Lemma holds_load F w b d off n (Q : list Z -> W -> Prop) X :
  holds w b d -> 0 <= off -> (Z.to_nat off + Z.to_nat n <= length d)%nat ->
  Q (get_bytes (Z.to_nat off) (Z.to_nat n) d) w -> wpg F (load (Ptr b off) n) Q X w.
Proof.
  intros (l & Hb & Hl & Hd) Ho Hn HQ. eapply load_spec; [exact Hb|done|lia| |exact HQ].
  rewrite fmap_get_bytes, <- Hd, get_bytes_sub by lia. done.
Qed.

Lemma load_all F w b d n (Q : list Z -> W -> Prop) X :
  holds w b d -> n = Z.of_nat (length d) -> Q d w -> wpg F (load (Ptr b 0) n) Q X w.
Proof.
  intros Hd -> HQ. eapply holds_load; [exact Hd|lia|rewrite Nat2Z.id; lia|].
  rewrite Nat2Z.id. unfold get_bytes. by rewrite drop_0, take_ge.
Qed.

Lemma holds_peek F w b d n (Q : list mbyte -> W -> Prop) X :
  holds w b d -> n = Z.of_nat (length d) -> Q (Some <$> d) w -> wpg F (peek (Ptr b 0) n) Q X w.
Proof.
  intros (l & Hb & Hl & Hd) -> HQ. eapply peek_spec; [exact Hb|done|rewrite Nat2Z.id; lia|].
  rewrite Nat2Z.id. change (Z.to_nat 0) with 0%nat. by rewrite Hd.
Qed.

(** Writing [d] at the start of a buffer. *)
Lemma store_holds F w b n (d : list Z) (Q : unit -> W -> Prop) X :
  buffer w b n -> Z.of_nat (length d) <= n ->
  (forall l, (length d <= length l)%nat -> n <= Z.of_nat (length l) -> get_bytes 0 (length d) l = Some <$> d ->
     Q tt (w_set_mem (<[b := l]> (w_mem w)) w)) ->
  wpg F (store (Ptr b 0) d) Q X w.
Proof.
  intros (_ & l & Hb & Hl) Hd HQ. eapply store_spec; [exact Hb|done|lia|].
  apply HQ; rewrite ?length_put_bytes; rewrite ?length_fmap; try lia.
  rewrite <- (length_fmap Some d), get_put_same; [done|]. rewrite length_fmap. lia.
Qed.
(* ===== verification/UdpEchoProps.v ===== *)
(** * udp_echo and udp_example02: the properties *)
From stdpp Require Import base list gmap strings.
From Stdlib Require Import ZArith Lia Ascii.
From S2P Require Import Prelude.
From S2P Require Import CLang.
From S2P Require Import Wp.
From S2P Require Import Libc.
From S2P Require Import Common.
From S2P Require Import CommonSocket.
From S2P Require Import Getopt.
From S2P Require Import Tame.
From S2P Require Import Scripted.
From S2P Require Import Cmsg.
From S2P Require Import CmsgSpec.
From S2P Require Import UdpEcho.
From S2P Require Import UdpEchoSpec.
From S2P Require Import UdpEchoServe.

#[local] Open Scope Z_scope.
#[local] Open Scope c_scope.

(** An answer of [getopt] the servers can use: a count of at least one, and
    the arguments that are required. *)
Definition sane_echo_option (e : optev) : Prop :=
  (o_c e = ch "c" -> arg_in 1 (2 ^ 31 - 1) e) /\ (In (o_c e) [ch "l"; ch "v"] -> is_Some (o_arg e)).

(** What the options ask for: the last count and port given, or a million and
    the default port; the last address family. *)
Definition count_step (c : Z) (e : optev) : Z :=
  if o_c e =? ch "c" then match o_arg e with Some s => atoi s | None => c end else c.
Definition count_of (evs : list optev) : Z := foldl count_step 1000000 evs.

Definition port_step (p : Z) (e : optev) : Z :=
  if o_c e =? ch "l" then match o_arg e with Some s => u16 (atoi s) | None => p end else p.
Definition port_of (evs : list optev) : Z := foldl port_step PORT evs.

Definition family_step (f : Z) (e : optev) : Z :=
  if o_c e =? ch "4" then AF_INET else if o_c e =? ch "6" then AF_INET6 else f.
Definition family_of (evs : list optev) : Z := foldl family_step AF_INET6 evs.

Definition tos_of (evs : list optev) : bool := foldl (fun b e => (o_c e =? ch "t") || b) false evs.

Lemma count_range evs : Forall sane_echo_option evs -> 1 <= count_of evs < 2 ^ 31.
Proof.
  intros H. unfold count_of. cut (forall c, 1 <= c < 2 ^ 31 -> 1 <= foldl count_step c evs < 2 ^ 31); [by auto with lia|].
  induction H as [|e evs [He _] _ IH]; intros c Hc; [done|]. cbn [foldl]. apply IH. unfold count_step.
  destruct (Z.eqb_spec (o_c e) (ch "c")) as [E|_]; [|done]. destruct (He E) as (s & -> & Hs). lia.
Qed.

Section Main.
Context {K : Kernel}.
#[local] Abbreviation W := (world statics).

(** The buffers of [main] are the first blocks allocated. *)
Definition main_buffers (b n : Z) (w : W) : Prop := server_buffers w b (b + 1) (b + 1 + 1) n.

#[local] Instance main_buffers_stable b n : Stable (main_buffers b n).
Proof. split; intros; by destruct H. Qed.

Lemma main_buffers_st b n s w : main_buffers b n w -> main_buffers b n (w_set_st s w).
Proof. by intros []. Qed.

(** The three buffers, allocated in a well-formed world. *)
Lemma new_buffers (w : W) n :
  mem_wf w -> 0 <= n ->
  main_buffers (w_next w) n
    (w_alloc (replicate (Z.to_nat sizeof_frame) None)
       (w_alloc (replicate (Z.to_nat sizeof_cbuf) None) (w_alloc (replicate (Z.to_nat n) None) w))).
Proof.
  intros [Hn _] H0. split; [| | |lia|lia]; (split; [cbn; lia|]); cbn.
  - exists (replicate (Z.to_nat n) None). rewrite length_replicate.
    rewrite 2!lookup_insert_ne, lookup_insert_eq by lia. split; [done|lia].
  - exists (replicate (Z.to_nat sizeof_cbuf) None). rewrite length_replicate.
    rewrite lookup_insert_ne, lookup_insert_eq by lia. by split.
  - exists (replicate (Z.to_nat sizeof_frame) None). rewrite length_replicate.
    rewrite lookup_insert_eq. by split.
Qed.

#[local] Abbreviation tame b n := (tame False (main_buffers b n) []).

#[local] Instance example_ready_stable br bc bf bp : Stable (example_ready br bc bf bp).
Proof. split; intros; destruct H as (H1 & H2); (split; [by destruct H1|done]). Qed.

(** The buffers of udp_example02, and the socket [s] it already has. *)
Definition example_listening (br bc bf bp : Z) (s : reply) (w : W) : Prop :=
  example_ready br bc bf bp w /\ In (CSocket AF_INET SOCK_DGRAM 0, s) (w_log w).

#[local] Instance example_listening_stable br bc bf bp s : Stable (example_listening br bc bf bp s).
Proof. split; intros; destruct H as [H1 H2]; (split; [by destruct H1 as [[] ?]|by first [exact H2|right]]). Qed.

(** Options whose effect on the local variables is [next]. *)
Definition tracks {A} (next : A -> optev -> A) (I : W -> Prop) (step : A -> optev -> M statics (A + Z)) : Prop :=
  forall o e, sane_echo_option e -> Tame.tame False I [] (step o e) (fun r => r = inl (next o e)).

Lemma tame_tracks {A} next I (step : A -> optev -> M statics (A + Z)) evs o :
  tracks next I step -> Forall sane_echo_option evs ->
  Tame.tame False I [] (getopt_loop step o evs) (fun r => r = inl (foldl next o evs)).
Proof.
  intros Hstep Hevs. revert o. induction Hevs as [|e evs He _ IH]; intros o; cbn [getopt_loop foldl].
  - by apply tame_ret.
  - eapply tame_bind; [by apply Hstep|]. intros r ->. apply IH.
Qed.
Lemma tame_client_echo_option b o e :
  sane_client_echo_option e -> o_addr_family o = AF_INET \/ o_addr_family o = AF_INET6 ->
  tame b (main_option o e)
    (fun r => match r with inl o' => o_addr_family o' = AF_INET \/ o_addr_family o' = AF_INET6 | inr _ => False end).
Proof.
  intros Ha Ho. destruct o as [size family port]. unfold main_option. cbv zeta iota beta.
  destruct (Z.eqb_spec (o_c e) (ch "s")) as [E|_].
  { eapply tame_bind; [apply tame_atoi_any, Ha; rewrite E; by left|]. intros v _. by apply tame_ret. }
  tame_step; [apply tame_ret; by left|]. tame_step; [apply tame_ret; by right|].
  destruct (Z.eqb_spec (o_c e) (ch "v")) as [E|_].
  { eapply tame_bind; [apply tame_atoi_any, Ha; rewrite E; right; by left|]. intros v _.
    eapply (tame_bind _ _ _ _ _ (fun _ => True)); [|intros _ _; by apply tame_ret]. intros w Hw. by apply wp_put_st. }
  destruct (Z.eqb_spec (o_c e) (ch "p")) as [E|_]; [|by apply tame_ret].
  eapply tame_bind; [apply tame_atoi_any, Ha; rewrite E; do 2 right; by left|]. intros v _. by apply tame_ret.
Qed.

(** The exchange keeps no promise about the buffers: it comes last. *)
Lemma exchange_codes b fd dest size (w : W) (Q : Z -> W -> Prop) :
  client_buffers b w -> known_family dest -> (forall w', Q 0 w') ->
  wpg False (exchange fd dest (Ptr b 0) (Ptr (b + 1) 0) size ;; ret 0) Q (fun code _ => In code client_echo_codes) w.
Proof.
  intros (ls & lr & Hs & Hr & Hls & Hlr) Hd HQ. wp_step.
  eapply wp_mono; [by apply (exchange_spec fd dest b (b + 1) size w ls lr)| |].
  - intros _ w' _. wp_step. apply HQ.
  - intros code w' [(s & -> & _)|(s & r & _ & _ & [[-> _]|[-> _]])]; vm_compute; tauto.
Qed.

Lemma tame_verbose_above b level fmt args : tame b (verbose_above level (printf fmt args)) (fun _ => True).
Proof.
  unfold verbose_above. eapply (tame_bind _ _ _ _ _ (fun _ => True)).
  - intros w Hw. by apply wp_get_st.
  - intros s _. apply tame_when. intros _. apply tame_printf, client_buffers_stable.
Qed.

========

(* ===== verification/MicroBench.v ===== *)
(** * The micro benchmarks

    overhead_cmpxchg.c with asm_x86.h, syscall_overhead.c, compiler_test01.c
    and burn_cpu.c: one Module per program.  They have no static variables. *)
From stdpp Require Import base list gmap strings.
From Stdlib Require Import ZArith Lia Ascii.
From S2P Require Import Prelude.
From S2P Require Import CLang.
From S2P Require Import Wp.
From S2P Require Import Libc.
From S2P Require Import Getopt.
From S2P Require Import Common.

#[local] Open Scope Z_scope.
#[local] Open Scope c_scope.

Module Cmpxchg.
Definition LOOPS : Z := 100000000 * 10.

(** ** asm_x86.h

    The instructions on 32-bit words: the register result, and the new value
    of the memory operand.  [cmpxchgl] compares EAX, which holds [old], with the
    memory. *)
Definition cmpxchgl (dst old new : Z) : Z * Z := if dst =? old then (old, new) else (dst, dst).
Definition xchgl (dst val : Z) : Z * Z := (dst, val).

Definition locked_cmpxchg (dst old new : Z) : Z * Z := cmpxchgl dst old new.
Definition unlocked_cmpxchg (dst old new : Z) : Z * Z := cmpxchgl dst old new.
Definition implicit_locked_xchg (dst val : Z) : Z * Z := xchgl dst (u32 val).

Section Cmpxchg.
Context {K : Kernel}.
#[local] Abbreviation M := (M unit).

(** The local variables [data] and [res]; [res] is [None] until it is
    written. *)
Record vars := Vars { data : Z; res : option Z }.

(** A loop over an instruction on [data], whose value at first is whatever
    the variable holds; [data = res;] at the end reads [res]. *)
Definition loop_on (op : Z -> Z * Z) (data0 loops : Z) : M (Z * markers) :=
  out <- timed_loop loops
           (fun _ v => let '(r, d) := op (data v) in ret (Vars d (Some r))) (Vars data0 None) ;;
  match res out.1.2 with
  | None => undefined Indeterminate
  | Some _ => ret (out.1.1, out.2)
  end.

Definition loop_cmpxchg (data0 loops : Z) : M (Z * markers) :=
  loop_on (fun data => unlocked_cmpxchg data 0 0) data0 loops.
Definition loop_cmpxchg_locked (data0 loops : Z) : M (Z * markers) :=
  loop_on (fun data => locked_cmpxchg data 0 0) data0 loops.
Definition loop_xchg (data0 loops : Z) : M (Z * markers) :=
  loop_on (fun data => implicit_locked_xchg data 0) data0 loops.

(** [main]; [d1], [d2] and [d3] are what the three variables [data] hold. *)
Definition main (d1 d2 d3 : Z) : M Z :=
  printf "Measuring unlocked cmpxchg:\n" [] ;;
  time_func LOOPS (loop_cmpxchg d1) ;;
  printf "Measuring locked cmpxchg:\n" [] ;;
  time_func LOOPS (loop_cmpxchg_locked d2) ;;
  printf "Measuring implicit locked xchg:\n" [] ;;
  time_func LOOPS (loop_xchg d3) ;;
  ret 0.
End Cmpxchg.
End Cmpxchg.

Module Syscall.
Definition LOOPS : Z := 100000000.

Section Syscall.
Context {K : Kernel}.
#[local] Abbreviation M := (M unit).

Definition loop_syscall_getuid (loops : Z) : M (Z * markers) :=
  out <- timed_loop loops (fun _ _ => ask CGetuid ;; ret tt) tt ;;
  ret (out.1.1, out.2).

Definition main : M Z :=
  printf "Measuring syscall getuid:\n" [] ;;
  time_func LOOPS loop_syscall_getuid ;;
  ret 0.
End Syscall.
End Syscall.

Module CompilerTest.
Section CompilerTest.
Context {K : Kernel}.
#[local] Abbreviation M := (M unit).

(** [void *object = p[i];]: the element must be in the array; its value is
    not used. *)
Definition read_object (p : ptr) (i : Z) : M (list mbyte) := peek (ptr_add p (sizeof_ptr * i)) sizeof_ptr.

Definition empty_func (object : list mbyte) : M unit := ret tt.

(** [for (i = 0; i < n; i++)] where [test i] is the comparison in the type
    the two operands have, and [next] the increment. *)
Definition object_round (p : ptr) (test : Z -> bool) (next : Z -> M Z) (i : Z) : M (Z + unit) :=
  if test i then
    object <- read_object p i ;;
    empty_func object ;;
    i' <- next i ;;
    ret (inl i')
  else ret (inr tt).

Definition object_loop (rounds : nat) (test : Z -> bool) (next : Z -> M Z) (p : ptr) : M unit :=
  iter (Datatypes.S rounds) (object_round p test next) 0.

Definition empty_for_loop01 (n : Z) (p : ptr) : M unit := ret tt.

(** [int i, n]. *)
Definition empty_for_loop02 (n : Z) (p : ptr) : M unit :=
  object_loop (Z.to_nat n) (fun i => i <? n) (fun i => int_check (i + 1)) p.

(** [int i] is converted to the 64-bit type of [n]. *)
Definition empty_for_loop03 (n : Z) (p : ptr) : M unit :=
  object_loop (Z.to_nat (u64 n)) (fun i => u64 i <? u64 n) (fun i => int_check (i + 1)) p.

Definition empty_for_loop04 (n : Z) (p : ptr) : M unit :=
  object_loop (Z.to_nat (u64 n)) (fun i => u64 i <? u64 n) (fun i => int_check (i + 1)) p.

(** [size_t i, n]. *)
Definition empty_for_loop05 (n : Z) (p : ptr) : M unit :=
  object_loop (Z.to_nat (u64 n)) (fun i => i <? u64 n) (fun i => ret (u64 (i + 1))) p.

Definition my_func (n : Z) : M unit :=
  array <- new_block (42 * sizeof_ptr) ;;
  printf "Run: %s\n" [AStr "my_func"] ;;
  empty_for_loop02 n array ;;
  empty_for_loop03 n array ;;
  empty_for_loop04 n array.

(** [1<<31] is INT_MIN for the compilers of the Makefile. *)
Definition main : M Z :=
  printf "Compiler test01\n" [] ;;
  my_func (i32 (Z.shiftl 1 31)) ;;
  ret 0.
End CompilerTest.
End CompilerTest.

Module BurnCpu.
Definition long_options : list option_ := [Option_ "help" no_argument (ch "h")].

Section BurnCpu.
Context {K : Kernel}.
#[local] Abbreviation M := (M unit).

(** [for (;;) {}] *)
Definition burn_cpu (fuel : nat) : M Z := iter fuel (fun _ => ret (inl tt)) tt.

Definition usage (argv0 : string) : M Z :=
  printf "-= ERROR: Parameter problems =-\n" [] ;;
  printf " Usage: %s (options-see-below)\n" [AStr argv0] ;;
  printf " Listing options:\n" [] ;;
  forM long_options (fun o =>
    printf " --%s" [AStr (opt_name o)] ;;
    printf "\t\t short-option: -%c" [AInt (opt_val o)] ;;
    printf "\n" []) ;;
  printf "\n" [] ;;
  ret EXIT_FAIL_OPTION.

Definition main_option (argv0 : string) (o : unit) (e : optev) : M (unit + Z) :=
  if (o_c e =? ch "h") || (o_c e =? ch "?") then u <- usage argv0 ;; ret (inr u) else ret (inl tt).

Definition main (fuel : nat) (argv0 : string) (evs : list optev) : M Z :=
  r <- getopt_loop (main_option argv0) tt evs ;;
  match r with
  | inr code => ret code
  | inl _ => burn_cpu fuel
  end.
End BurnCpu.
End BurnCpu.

========

_EXERCISE AIM:_
Repeat, word for word, the lines above between the line holding "From S2P Require Import CommonSocket." and the line holding "end else p.", inclusive; omit everything else.

_OUTPUT OF THE EXERCISE:_
From S2P Require Import CommonSocket.
From S2P Require Import Getopt.
From S2P Require Import Tame.
From S2P Require Import Scripted.
From S2P Require Import Cmsg.
From S2P Require Import CmsgSpec.
From S2P Require Import UdpEcho.
From S2P Require Import UdpEchoSpec.
From S2P Require Import UdpEchoServe.

#[local] Open Scope Z_scope.
#[local] Open Scope c_scope.

(** An answer of [getopt] the servers can use: a count of at least one, and
    the arguments that are required. *)
Definition sane_echo_option (e : optev) : Prop :=
  (o_c e = ch "c" -> arg_in 1 (2 ^ 31 - 1) e) /\ (In (o_c e) [ch "l"; ch "v"] -> is_Some (o_arg e)).

(** What the options ask for: the last count and port given, or a million and
    the default port; the last address family. *)
Definition count_step (c : Z) (e : optev) : Z :=
  if o_c e =? ch "c" then match o_arg e with Some s => atoi s | None => c end else c.
Definition count_of (evs : list optev) : Z := foldl count_step 1000000 evs.

Definition port_step (p : Z) (e : optev) : Z :=
  if o_c e =? ch "l" then match o_arg e with Some s => u16 (atoi s) | None => p end else p.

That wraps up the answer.